The Remarkable Challenge of Keeping Hospitals Coherent
By Samuel Roy
Few organizations possess a mission as visible as a hospital. People do not need a strategic planning exercise to understand why hospitals exist. Patients arrive seeking care. Families seek reassurance. Physicians, nurses, technicians, administrators, and countless others dedicate themselves to helping people heal, recover, and, in some cases, survive.
The mission is immediately apparent. Yet hospitals reveal something that many organizations struggle to understand: a clear purpose does not automatically create alignment. If purpose alone were enough, hospitals would be among the most coherent organizations in the world. Anyone who has worked in healthcare knows the reality is more complicated.
Every day, hospitals must balance patient care, workforce pressures, financial constraints, regulatory requirements, public expectations, and growing operational complexity. The remarkable achievement is not that hospitals occasionally experience friction. The remarkable achievement is that, despite these realities, they continue to function as effectively as they do.
Hospitals remind us that the challenge is rarely helping people understand why the organization exists. The challenge is ensuring that the system consistently supports that purpose.
When Everything Matters
One of the defining characteristics of healthcare is that almost everything matters. Patient safety matters. Access to care matters. Clinical outcomes matter. Workforce well-being matters. Financial stewardship matters. Research matters. Training future healthcare professionals matters. Community expectations matter. Regulatory compliance matters.

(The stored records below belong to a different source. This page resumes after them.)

(* ===== verification/MemoryStore.v ===== *)
(** * A page store kept in memory

    The smallest store that satisfies [PageStoreLaws]: a finite map of page
    images.  It shows that the hypotheses of the transaction and tree theorems
    can be met, and runs their examples. *)

From stdpp Require Import gmap.
From S2P Require Import Prelude Status Page Superblock Txn.

Record memory_store := {
  ms_pages : gmap Z (Z * bytes);
  ms_lsn : Z
}.

Definition memory_read (s : memory_store) (sb : sdb_superblock_v1) (encrypted : bool) (q : Z)
  : result sdb_page_view :=
  match ms_pages s !! q with
  | Some (type, payload) =>
      Ok {| view_type := type; view_flags := 0; view_page_id := q; view_page_lsn := 0; view_payload := payload |}
  | None => Err SDB_E_IO
  end.

Definition memory_commit (s : memory_store) (sb : sdb_superblock_v1) (encrypted : bool)
    (target : sdb_superblock_v1) (pages : list sdb_txn_page) : result sdb_superblock_v1 * memory_store * bool :=
  (Ok target,
   {| ms_pages := foldr (fun p m => <[tp_page_id p := (tp_type p, tp_payload p)]> m) (ms_pages s) pages;
      ms_lsn := ms_lsn s + 1 |}, false).

#[global] Instance memory_page_store : PageStore memory_store := {
  store_lsn := ms_lsn;
  store_read := memory_read;
  store_commit := memory_commit
}.

Lemma memory_lookup (m : gmap Z (Z * bytes)) (pages : list sdb_txn_page) (q : Z) :
  foldr (fun p m => <[tp_page_id p := (tp_type p, tp_payload p)]> m) m pages !! q
    = match find_page pages q with
      | Some p => Some (tp_type p, tp_payload p)
      | None => m !! q
      end.
Proof.
  induction pages as [|p pages IH]; [done|]; cbn [foldr]; unfold find_page in *; cbn [list_find].
  destruct (decide (tp_page_id p = q)) as [<-|Hne]; [by rewrite lookup_insert_eq|].
  rewrite lookup_insert_ne, IH by done; by destruct (list_find _ pages) as [[]|].
Qed.

#[global] Instance memory_store_laws : PageStoreLaws memory_store.
Proof.
  refine {| store_ok := fun _ _ _ => True |}.
  - intros s sb enc q; cbn; unfold memory_read; by destruct (ms_pages s !! q) as [[]|].
  - done.
  - intros s s' sb sb' enc target pages _ _ _ _ _ H; cbn in H; unfold memory_commit in H; injection H as <- <-.
    split_and!; [done|by split|]; intros q _; cbn; unfold memory_read; cbn [ms_pages]; rewrite memory_lookup.
    destruct (find_page pages q) as [p|]; [by eexists|done].
Defined.

(** An empty database: one page, the root of the tree, holding [root]. *)
Definition example_superblock : sdb_superblock_v1 :=
  {| sb_page_size := 4096; sb_flags := 0; sb_generation := 1; sb_checkpoint_lsn := 0; sb_root_page := 1;
     sb_freelist_page := 0; sb_next_page_id := 2; sb_key_wrap_id := 0; sb_kdf_iterations := 0;
     sb_salt := repeat x00 16; sb_file_id := repeat (byte.of_Z 1) 16; sb_wrapped_key := repeat x00 32;
     sb_key_wrap_tag := repeat x00 16 |}.

Definition example_pager (root : bytes) : sdb_pager :=
  {| pg_superblock := example_superblock;
     pg_store := {| ms_pages := {[ 1 := (SDB_PAGE_TYPE_DATA, root) ]}; ms_lsn := 0 |};
     pg_open := true; pg_needs_recovery := false; pg_transaction_active := false; pg_encryption_enabled := false |}.
(* ===== verification/BtreeGet.v ===== *)
(** * Point lookup is map lookup

    [sdb_btree_get] and [sdb_btree_batch_get] on pages that represent a
    well-formed tree return the value the tree's contents bind to the key. *)

From stdpp Require Import gmap.
From S2P Require Import Prelude Status Keys Page BtreePage OrderedMap PagerInterface BtreeNode BtreeTree Btree.

(** What a lookup with an output buffer of [capacity] bytes returns for the
    looked-up binding. *)
Definition lookup_result (v : option bytes) (capacity : Z) : result bytes :=
  match v with
  | None => Err SDB_E_NOT_FOUND
  | Some v => if capacity <? Z.of_nat (length v) then Err SDB_E_BUFFER_TOO_SMALL else Ok v
  end.

Lemma get_loop_spec (read : Z -> result sdb_btree_node) (capacity : Z) (k : bytes)
    (h fuel : nat) (lo hi : option bytes) (t : ptree) :
  wf_tree h lo hi t -> repr read t -> within lo hi k -> (h < fuel)%nat ->
  get_loop fuel read k capacity (pid_of t) = lookup_result (al_lookup k (flatten t)) capacity.
Proof.
  revert fuel lo hi t; induction h as [|h IH]; intros [|fuel] lo hi [p s l|p ks cs] Hwf Hr Hw Hf;
    try done; try lia.
  - destruct Hwf as [Hs _]; cbn [get_loop pid_of]; apply repr_root in Hr as Hn; cbn [pid_of] in Hn.
    rewrite Hn; cbn [mbind result_bind node_of flatten].
    rewrite (leaf_lookup_spec s l k Hs); change (n_kind (leaf_node s l)) with SDB_BTREE_LEAF; cbn match.
    destruct (key_at_position _ _ _); cbn [negb check]; [|done].
    unfold check, lookup_result; done.
  - destruct (descend_focus _ _ _ _ _ _ _ Hwf Hw) as (ks1 & ks2 & cs1 & c & cs2 & Hfo & Hi & Hc).
    rewrite (focus_lookup _ _ _ _ _ _ _ _ _ _ _ _ Hfo).
    apply repr_node in Hr as [Hn Hr]; cbn [get_loop pid_of]; rewrite Hn; cbn [mbind result_bind].
    change (n_kind (internal_node _ _)) with SDB_BTREE_INTERNAL; cbn match; rewrite Hi, Hc.
    destruct Hfo; eapply IH; [done| |done|lia].
    subst cs; apply Forall_app in Hr as [_ Hr]; by apply Forall_cons_iff in Hr as [Hr _].
Qed.
(* ===== verification/BtreeInsert.v ===== *)
(** * Insertion refines map insertion

    [sdb_btree_insert_recursive] on a represented well-formed subtree returns a
    forest of one or two well-formed trees over the same key range that holds the
    old contents with the new binding, keeps the leaf chain, touches only pages of
    the subtree and freshly allocated ones.  [sdb_btree_batch_put] adds the growth
    of the root. *)

From S2P Require Import Prelude Status Codec Keys Page BtreePage OrderedMap PagerInterface BtreeNode BtreeTree Btree BtreeBatch.

(** ** Lists of pages and leaves *)

Lemma elem_of_flat_map {A B} (f : A -> list B) (l : list A) (y : B) :
  y ∈ flat_map f l <-> exists x, x ∈ l /\ y ∈ f x.
Proof.
  rewrite list_elem_of_In, in_flat_map; setoid_rewrite <- list_elem_of_In; done.
Qed.

Lemma first_pid_app (l1 l2 : list (Z * Z * list kv)) (n : Z) :
  first_pid (l1 ++ l2) n = first_pid l1 (first_pid l2 n).
Proof. by destruct l1. Qed.

Lemma sib_chain_app (l1 l2 : list (Z * Z * list kv)) (n : Z) :
  sib_chain (l1 ++ l2) n <-> sib_chain l1 (first_pid l2 n) /\ sib_chain l2 n.
Proof.
  induction l1 as [|l l1 IH]; cbn [app sib_chain]; [tauto|].
  rewrite IH, first_pid_app; tauto.
Qed.

Lemma kids_left_snoc Q (lo : option bytes) (ks : list bytes) (k : bytes) (cs : list ptree) (c : ptree) :
  length ks = length cs ->
  kids_left Q lo (ks ++ [k]) (cs ++ [c]) <-> kids_left Q lo ks cs /\ Q (last_or lo ks) (Some k) c.
Proof.
  revert lo cs; induction ks as [|k1 ks IH]; intros lo [|c1 cs] Hl; try done; cbn [app kids_left last_or].
  - tauto.
  - rewrite IH by (by injection Hl); tauto.
Qed.

Lemma kids_left_ok Q (lo : option bytes) (k : bytes) (ks : list bytes) (cs : list ptree) (c : ptree) :
  length ks = length cs ->
  kids_left Q lo ks cs -> Q (last_or lo ks) (Some k) c -> kids_ok Q lo (Some k) ks (cs ++ [c]).
Proof.
  intros Hl H1 H2; rewrite <- (app_nil_r ks); by apply kids_zip.
Qed.

(** Splitting a children list at a separator. *)
Lemma kids_split Q (lo hi : option bytes) (ks1 : list bytes) (k : bytes) (ks2 : list bytes)
    (cs1 cs2 : list ptree) :
  length cs1 = S (length ks1) ->
  kids_ok Q lo hi (ks1 ++ k :: ks2) (cs1 ++ cs2)
    <-> kids_ok Q lo (Some k) ks1 cs1 /\ kids_ok Q (Some k) hi ks2 cs2.
Proof.
  revert lo cs1; induction ks1 as [|k1 ks1 IH]; intros lo [|c1 cs1] Hl; try done.
  - destruct cs1; [|done]; cbn [app kids_ok]; done.
  - cbn [app kids_ok]; rewrite IH by (by injection Hl); tauto.
Qed.

(** Putting a forest where one child was. *)
Lemma kids_replace Q (lo hi : option bytes) (ks1 seps ks2 : list bytes) (cs1 trees cs2 : list ptree) :
  length ks1 = length cs1 ->
  kids_left Q lo ks1 cs1 -> kids_ok Q (last_or lo ks1) (head_or hi ks2) seps trees ->
  kids_right Q hi ks2 cs2 ->
  kids_ok Q lo hi (ks1 ++ seps ++ ks2) (cs1 ++ trees ++ cs2).
Proof.
  intros Hl H1 H2 H3; revert lo cs1 Hl H1 H2; induction ks1 as [|k1 ks1 IH]; intros lo [|c1 cs1] Hl H1 H2; try done.
  - cbn [app]; cbn [last_or] in H2; pose proof (kids_length _ _ _ _ _ H2) as Ht.
    destruct ks2 as [|k2 ks2]; cbn [head_or kids_right] in *.
    + subst cs2; by rewrite !app_nil_r.
    + by apply kids_split.
  - cbn [app kids_ok kids_left] in *; destruct H1 as [H1 H1']; split; [done|].
    apply IH; [by injection Hl|done|done].
Qed.

(** Strictly inside the range: what a separator that splits a subtree is. *)
Lemma inside_intro (lo hi : option bytes) (x k : bytes) :
  within lo hi x -> key_lt x k -> within lo hi k -> inside lo hi k.
Proof.
  intros [Hx _] Hlt [_ Hk]; split; [|done]; destruct lo; [|done]; by eapply key_le_lt_trans.
Qed.

Lemma last_or_upper (lo : option bytes) (ks : list bytes) (k : bytes) :
  StronglySorted key_lt ks -> over (last_or lo ks) k ->
  Forall (fun x => key_lt x k) ks.
Proof.
  revert lo; induction ks as [|k1 ks IH]; intros lo Hs Hk; [constructor|].
  apply StronglySorted_inv in Hs as [Hs HF]; cbn [last_or] in Hk.
  pose proof (IH _ Hs Hk) as H; constructor; [|done]; clear IH.
  destruct ks as [|k2 ks]; [done|]; apply Forall_cons_iff in H as [H _].
  apply Forall_cons_iff in HF as [HF _]; by eapply key_lt_trans.
Qed.
(* ===== verification/BtreePut.v ===== *)
(** * Batches refine finite maps: lookup and insertion

    [batch_holds b t h] is the invariant of an open batch: the nodes it reads
    form the well-formed tree [t] of height [h] rooted at the root page, its
    leaves are linked in key order, its pages are in use and distinct, everything
    staged belongs to the tree and every page allocated by the transaction is
    staged.  The height is bounded by the number of pages, so the depth limit of
    [src/btree.c] is never what stops an operation on such a tree. *)

From stdpp Require Import gmap.
From S2P Require Import Prelude Status Codec Keys Page BtreePage OrderedMap PagerInterface BtreeNode BtreeTree Btree BtreeGet BtreeBatch BtreeInsert.

(** ** Heights *)

Lemma kids_leaves (Q : option bytes -> option bytes -> ptree -> Prop) (m : nat) (lo hi : option bytes)
    (ks : list bytes) (cs : list ptree) :
  (forall lo hi c, Q lo hi c -> (m <= length (leaves c))%nat) -> kids_ok Q lo hi ks cs ->
  (length cs * m <= length (flat_map leaves cs))%nat.
Proof.
  intros HQ; revert lo cs; induction ks as [|k ks IH]; intros lo cs Hk.
  - destruct cs as [|c [|? ?]]; try done; cbn [length flat_map]; rewrite app_nil_r.
    apply HQ in Hk; lia.
  - destruct cs as [|c cs]; [done|]; destruct Hk as [Hc Hk]; apply HQ in Hc; apply IH in Hk.
    cbn [length flat_map]; rewrite length_app; lia.
Qed.

Lemma wf_leaves (h : nat) (lo hi : option bytes) (t : ptree) :
  wf_tree h lo hi t -> (2 ^ h <= length (leaves t))%nat.
Proof.
  revert lo hi t; induction h as [|h IH]; intros lo hi [p s l|p ks cs]; cbn [wf_tree leaves]; try done.
  intros (Hne & _ & _ & Hk); pose proof (kids_length _ _ _ _ _ Hk) as Hl.
  apply (kids_leaves _ (2 ^ h)) in Hk; [|exact IH].
  assert (2 <= length cs)%nat by (destruct ks; [done|cbn in Hl; lia]).
  rewrite Nat.pow_succ_r'; nia.
Qed.

Lemma leaves_pids (t : ptree) : (length (leaves t) <= length (pids t))%nat.
Proof.
  induction t as [p s l|p ks cs IH] using ptree_ind'; [done|].
  rewrite pids_node; cbn [leaves length]; apply le_S.
  induction IH as [|c cs Hc _ IH]; cbn [flat_map length]; rewrite ?length_app; lia.
Qed.

Lemma NoDup_range_length (l : list Z) (n : Z) :
  0 <= n -> NoDup l -> Forall (fun x => 0 <= x < n) l -> Z.of_nat (length l) <= n.
Proof.
  intros Hn Hnd HF; assert (H : l ⊆+ seqZ 0 n).
  { apply NoDup_submseteq; [done|]; intros x Hx; apply elem_of_seqZ.
    rewrite List.Forall_forall in HF; specialize (HF x (proj1 (list_elem_of_In _ _) Hx)); lia. }
  apply submseteq_length in H; rewrite length_seqZ in H; lia.
Qed.

Lemma height_range (t : ptree) (h : nat) :
  wf_tree h None None t -> NoDup (pids t) -> Forall (fun p => 0 < p < 2 ^ 52) (pids t) -> (h <= 52)%nat.
Proof.
  intros Hwf Hn Hu; apply wf_leaves in Hwf; pose proof (leaves_pids t) as Hl.
  pose proof (NoDup_range_length (pids t) (2 ^ 52) ltac:(lia) Hn) as H.
  assert (Hle : Z.of_nat (length (pids t)) <= 2 ^ 52).
  { apply H; eapply Forall_impl; [|exact Hu]; cbn; lia. }
  assert (Hpow : 2 ^ Z.of_nat h <= 2 ^ 52).
  { change 2 with (Z.of_nat 2) at 1; rewrite <- Nat2Z.inj_pow; lia. }
  apply Z.pow_le_mono_r_iff in Hpow; lia.
Qed.

Section Put.
Context {P T : Type} `{!PagerOps P T} `{!PagerLaws P T}.

Implicit Types b : sdb_btree_batch (T := T).

Record batch_holds b (t : ptree) (h : nat) : Prop := {
  bh_ok : batch_ok b;
  bh_root : pid_of t = b_root_page b;
  bh_repr : repr (sdb_btree_batch_read_node b) t;
  bh_wf : wf_tree h None None t;
  bh_pages : tree_pages b t;
  bh_chain : sib_chain (leaves t) 0;
  bh_staged : forall q, q ∈ staged b -> q ∈ pids t;
  bh_alloc : forall q, q ∈ txn_allocated_pages (b_txn b) -> q ∈ staged b
}.

(** The map a batch holds. *)
Definition tree_contents (t : ptree) : gmap bytes bytes := contents (flatten t).

Lemma height_bound b (t : ptree) (h : nat) :
  batch_ok b -> wf_tree h None None t -> tree_pages b t -> (h <= 52)%nat.
Proof.
  intros Hb Hwf [Hn Hu]; eapply height_range; [exact Hwf|exact Hn|].
  eapply Forall_impl; [|exact Hu]; intros p; apply in_use_range, Hb.
Qed.

Lemma within_all (k : bytes) : within None None k.
Proof. done. Qed.

(** ** The root grows *)

Definition set_pid (t : ptree) (p : Z) : ptree :=
  match t with
  | PLeaf _ s l => PLeaf p s l
  | PNode _ ks cs => PNode p ks cs
  end.

Lemma set_pid_wf (h : nat) (lo hi : option bytes) (t : ptree) (p : Z) :
  wf_tree h lo hi t -> wf_tree h lo hi (set_pid t p).
Proof. by destruct h, t. Qed.

Lemma set_pid_facts (t : ptree) (p : Z) :
  pid_of (set_pid t p) = p /\ node_of (set_pid t p) = node_of t
  /\ flatten (set_pid t p) = flatten t /\ kid_pids (set_pid t p) = kid_pids t.
Proof. by destruct t. Qed.

Lemma set_pid_chain (t : ptree) (p n : Z) (ls : list (Z * Z * list kv)) :
  sib_chain (leaves t ++ ls) n -> sib_chain (leaves (set_pid t p) ++ ls) n.
Proof. by destruct t. Qed.

Lemma kids_repr_set_pid (read : Z -> result sdb_btree_node) (t : ptree) (p : Z) :
  kids_repr read t -> kids_repr read (set_pid t p).
Proof. by destruct t. Qed.

Lemma repr_kids_repr b (t : ptree) :
  repr (sdb_btree_batch_read_node b) t -> kids_repr (sdb_btree_batch_read_node b) t.
Proof.
  intros Hr; destruct t as [p s l|p ks cs]; cbn [kids_repr].
  - apply repr_root, read_node_wf in Hr; destruct Hr as [_ _ _ Hl _]; exact Hl.
  - by apply repr_node in Hr as [_ Hr].
Qed.

Lemma grow_root_inv b b' (sep : bytes) (q : Z) :
  grow_root sep q b = (Ok tt, b') ->
  exists left lp b2 b3, sdb_btree_batch_read_node b (b_root_page b) = Ok left
    /\ batch_allocate b = (Ok lp, b2) /\ sdb_btree_stage lp left b2 = (Ok tt, b3)
    /\ sdb_btree_stage (b_root_page b) (internal_node [lp; q] [sep]) b3 = (Ok tt, b').
Proof.
  intros H; unfold grow_root in H; inv_batch H.
  apply get_inv in Hb as [-> ->]; apply get_inv in Hb0 as [-> ->].
  destruct (sdb_btree_find_staged b (b_root_page b)) as [m|] eqn:E; [|done]; inv_batch H.
  apply lift_inv in Hb as [Hd ->]; destruct a1.
  exists a, a0, b1, b2; split_and!; [|done|done|exact H].
  unfold sdb_btree_batch_read_node; by rewrite E.
Qed.

(** An operation that leaves one tree at the root page. *)
Lemma put_one b b' (t t' : ptree) (h : nat) (l : list kv) (X : list Z) :
  batch_holds b t h -> stored b b' t h None None l None [t'] X -> batch_holds b' t' h.
Proof.
  intros [Ho Hr Hre Hw Hp Hc Hs Ha] [E S SI F I R W IN FL ND PI OL US FI CH].
  cbn [split_ids split_seps flat_map kids_ok] in *; rewrite app_nil_r in *; injection I as I.
  apply Forall_cons_iff in R as [R _]; split; try done.
  - apply E.
  - by rewrite I, (ex_root _ _ _ E).
  - split; [done|]; apply List.Forall_forall; intros q Hq; apply US; by apply list_elem_of_In.
  - by apply CH.
  - intros q Hq; apply (ex_staged _ _ _ E) in Hq as [Hq|Hq]; auto.
  - intros q Hq; apply (ex_alloc _ _ _ E) in Hq as [Hq|Hq]; [|auto].
    apply (ex_staged' _ _ _ E); auto.
Qed.

(** The root was split: the left half moves to the new page [lp]. *)
Lemma put_two b b1 b' (t tl tr : ptree) (h : nat) (l : list kv) (X : list Z) (sep : bytes) (q : Z) :
  batch_holds b t h -> stored b b1 t h None None l (Some (sep, q)) [tl; tr] X ->
  grow_root sep q b1 = (Ok tt, b') ->
  exists t', batch_holds b' t' (S h) /\ flatten t' = l /\ same_env b b'.
Proof.
  intros [Ho Hr Hre Hw Hp Hc Hs Ha] [E S SI F I R W IN FL ND PI OL US FI CH] Hg.
  apply grow_root_inv in Hg as (left & lp & b2 & b3 & Hleft & Hal & H1 & H2).
  cbn [split_ids split_seps flat_map] in *; rewrite app_nil_r in *.
  cbn [fmap list_fmap] in I; injection I as Ipl Ipr.
  apply Forall_cons_iff in R as [Rl R]; apply Forall_cons_iff in R as [Rr _].
  assert (Hroot : b_root_page b1 = pid_of tl) by by rewrite Ipl, Hr, (ex_root _ _ _ E).
  rewrite Hroot in *; rewrite (repr_root _ _ Rl) in Hleft; injection Hleft as <-.
  destruct W as [Wl Wr]; destruct (set_pid_facts tl lp) as (Sp & Sn & Sf & Sk).
  apply allocate_spec in Hal as (E2 & Hfr & Hlp & Hlr & _); [|apply E].
  assert (Htl : node_typed (node_of tl)) by (eapply node_wf_typed, read_node_wf, repr_root; exact Rl).
  apply stage_spec in H1 as (E3 & S3 & N3 & _); [|apply E2|done].
  assert (Hq : 0 < q < 2 ^ 64).
  { assert (Hu : txn_in_use (b_txn b1) (pid_of tr)) by (apply US, elem_of_app; right; apply pid_in_pids).
    pose proof (in_use_range _ _ (bo_txn _ (ex_ok _ _ _ E)) Hu); lia. }
  apply stage_spec in H2 as (E4 & S4 & N4 & _); [|apply E3|by apply internal_node_typed; repeat constructor; lia].
  pose proof (extends_trans _ _ _ _ _ E2 (extends_trans _ _ _ _ _ E3 E4)) as E5.
  assert (HX : forall x, x ∈ [lp] ++ [lp] ++ [pid_of tl] <-> x = lp \/ x = pid_of tl) by set_solver.
  assert (Hlpn : lp ∉ pids tl ++ pids tr) by (intros Hin; by apply Hfr, US).
  pose proof ND as ND'; rewrite (pids_kids tl) in ND, Hlpn; cbn [app] in ND, Hlpn.
  apply list.NoDup_cons in ND as [NDp ND]; rewrite not_elem_of_cons in Hlpn; destruct Hlpn as [Hlp1 Hlp2].
  set (t' := PNode (pid_of tl) [sep] [set_pid tl lp; tr]).
  assert (Hpids : pids t' = pid_of tl :: lp :: kid_pids tl ++ pids tr).
  { unfold t'; rewrite pids_node; cbn [flat_map]; rewrite (pids_kids (set_pid tl lp)), Sp, Sk, app_nil_r; done. }
  assert (Hin : forall x, x ∈ pids tl ++ pids tr -> x ∈ pids t').
  { intros x; rewrite Hpids, (pids_kids tl); set_solver. }
  exists t'; split_and!; [split| |].
  - apply E4.
  - unfold t'; cbn [pid_of]; by rewrite <- Hroot, (ex_root _ _ _ E5).
  - unfold t'; apply repr_node; cbn [fmap list_fmap]; rewrite Sp; cbn [split_ids] in *; rewrite Ipr.
    split; [done|]; constructor; [|constructor; [|constructor]].
    + apply repr_intro; [rewrite Sp, Sn, (ex_read _ _ _ E4); [done|by rewrite list_elem_of_singleton]|].
      apply kids_repr_set_pid; eapply kids_repr_frame; [exact E5| |by apply repr_kids_repr].
      intros x Hx; apply HX in Hx as [->| ->]; set_solver.
    + eapply repr_frame; [|exact Rr]; intros x Hx; apply (ex_read _ _ _ E5); rewrite HX; set_solver.
  - unfold t'; cbn [wf_tree kids_ok]; split_and!; [done|by repeat constructor|by repeat constructor| |done].
    by apply set_pid_wf.
  - split; [rewrite Hpids; apply list.NoDup_cons; split; [set_solver|apply list.NoDup_cons; done]|].
    apply List.Forall_forall; intros x Hx; apply list_elem_of_In in Hx; rewrite Hpids in Hx.
    destruct (decide (x = lp)) as [->|Hne]; [by apply (ex_use' _ _ _ E4), (ex_use' _ _ _ E3)|].
    apply (ex_use' _ _ _ E5), US; rewrite (pids_kids tl); set_solver.
  - unfold t'; cbn [leaves flat_map]; rewrite app_nil_r; by apply set_pid_chain, CH.
  - intros x Hx; apply (ex_staged _ _ _ E5) in Hx as [Hx|Hx].
    + apply Hin; apply (ex_staged _ _ _ E) in Hx as [Hx|Hx]; auto.
    + apply HX in Hx; rewrite Hpids; set_solver.
  - intros x Hx; apply (ex_alloc _ _ _ E5) in Hx as [Hx|Hx].
    + apply (ex_staged' _ _ _ E5); apply (ex_alloc _ _ _ E) in Hx as [Hx|Hx]; [|auto].
      apply (ex_staged' _ _ _ E); auto.
    + apply HX in Hx as [->| ->]; [by apply (ex_staged' _ _ _ E4)|done].
  - unfold t'; cbn [flatten flat_map]; by rewrite Sf, app_nil_r.
  - by eapply same_env_trans; eapply extends_env.
Qed.

Lemma forest_shape b b' (t : ptree) (h : nat) lo hi l r trees X :
  stored b b' t h lo hi l r trees X ->
  match r with None => exists t', trees = [t'] | Some _ => exists tl tr, trees = [tl; tr] end.
Proof.
  intros Hst; pose proof (st_ids _ _ _ _ _ _ _ _ _ _ Hst) as I; unfold split_ids in I.
  destruct r as [[sep q]|], trees as [|t1 [|t2 [|? ?]]]; try done; eauto.
Qed.

Lemma batch_put_holds b b' (t : ptree) (h : nat) (k v : bytes) :
  batch_holds b t h -> sdb_btree_batch_put k v b = (Ok tt, b') ->
  exists t' h', batch_holds b' t' h' /\ flatten t' = al_insert k v (flatten t)
    /\ (h <= h' <= S h)%nat /\ same_env b b' /\ b_failure b' = SDB_OK.
Proof.
  intros Hh H; pose proof Hh as [Ho Hr Hre Hw Hp Hc Hs Ha].
  unfold sdb_btree_batch_put in H; destruct (_ || _) eqn:Eg; [done|].
  assert (Hf : b_failure b = SDB_OK).
  { apply orb_false_iff in Eg as [Eg _]; apply orb_false_iff in Eg as [Eg _].
    apply orb_false_iff in Eg as [_ Eg]; apply negb_false_iff, bool_decide_eq_true in Eg; done. }
  clear Eg; unfold sticky in H; rewrite <- Hr in H.
  match type of H with (match ?m with _ => _ end) = _ => destruct m as [[u|e] b2] eqn:Em; [|done] end.
  injection H as -> ->; apply bind_inv in Em as (r & b1 & Hi & Hg).
  destruct (insert_spec k v h _ None None t b b1 r Ho Hw Hre Hp (within_all k) Hi) as (trees & X & Hst).
  pose proof (forest_shape _ _ _ _ _ _ _ _ _ _ Hst) as Hsh; pose proof (st_ext _ _ _ _ _ _ _ _ _ _ Hst) as E.
  destruct r as [[sep q]|].
  - destruct Hsh as (tl & tr & ->); destruct (put_two b b1 b' t tl tr h _ X sep q Hh Hst Hg) 
      as (t' & Ht' & Hfl & Hse).
    exists t', (S h); rewrite (se_failure _ _ Hse); split_and!; try done; lia.
  - destruct Hsh as (t' & ->); injection Hg as ->; exists t', h; split_and!; try done; try lia.
    + by eapply put_one.
    + pose proof (st_flatten _ _ _ _ _ _ _ _ _ _ Hst) as Hfl; cbn [flat_map] in Hfl; by rewrite app_nil_r in Hfl.
    + by eapply extends_env.
    + by rewrite (ex_failure _ _ _ E).
Qed.
End Put.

Unlike many organizations, hospitals cannot simply choose one objective and optimize around it. They must pursue all of them simultaneously. This reality sits at the heart of many leadership challenges within healthcare. A decision intended to improve access may increase pressure on already stretched teams. Additional safeguards introduced to strengthen patient safety may increase documentation requirements. Investments in workforce well-being may compete with other operational priorities. Resources directed toward one objective inevitably reduce the resources available elsewhere.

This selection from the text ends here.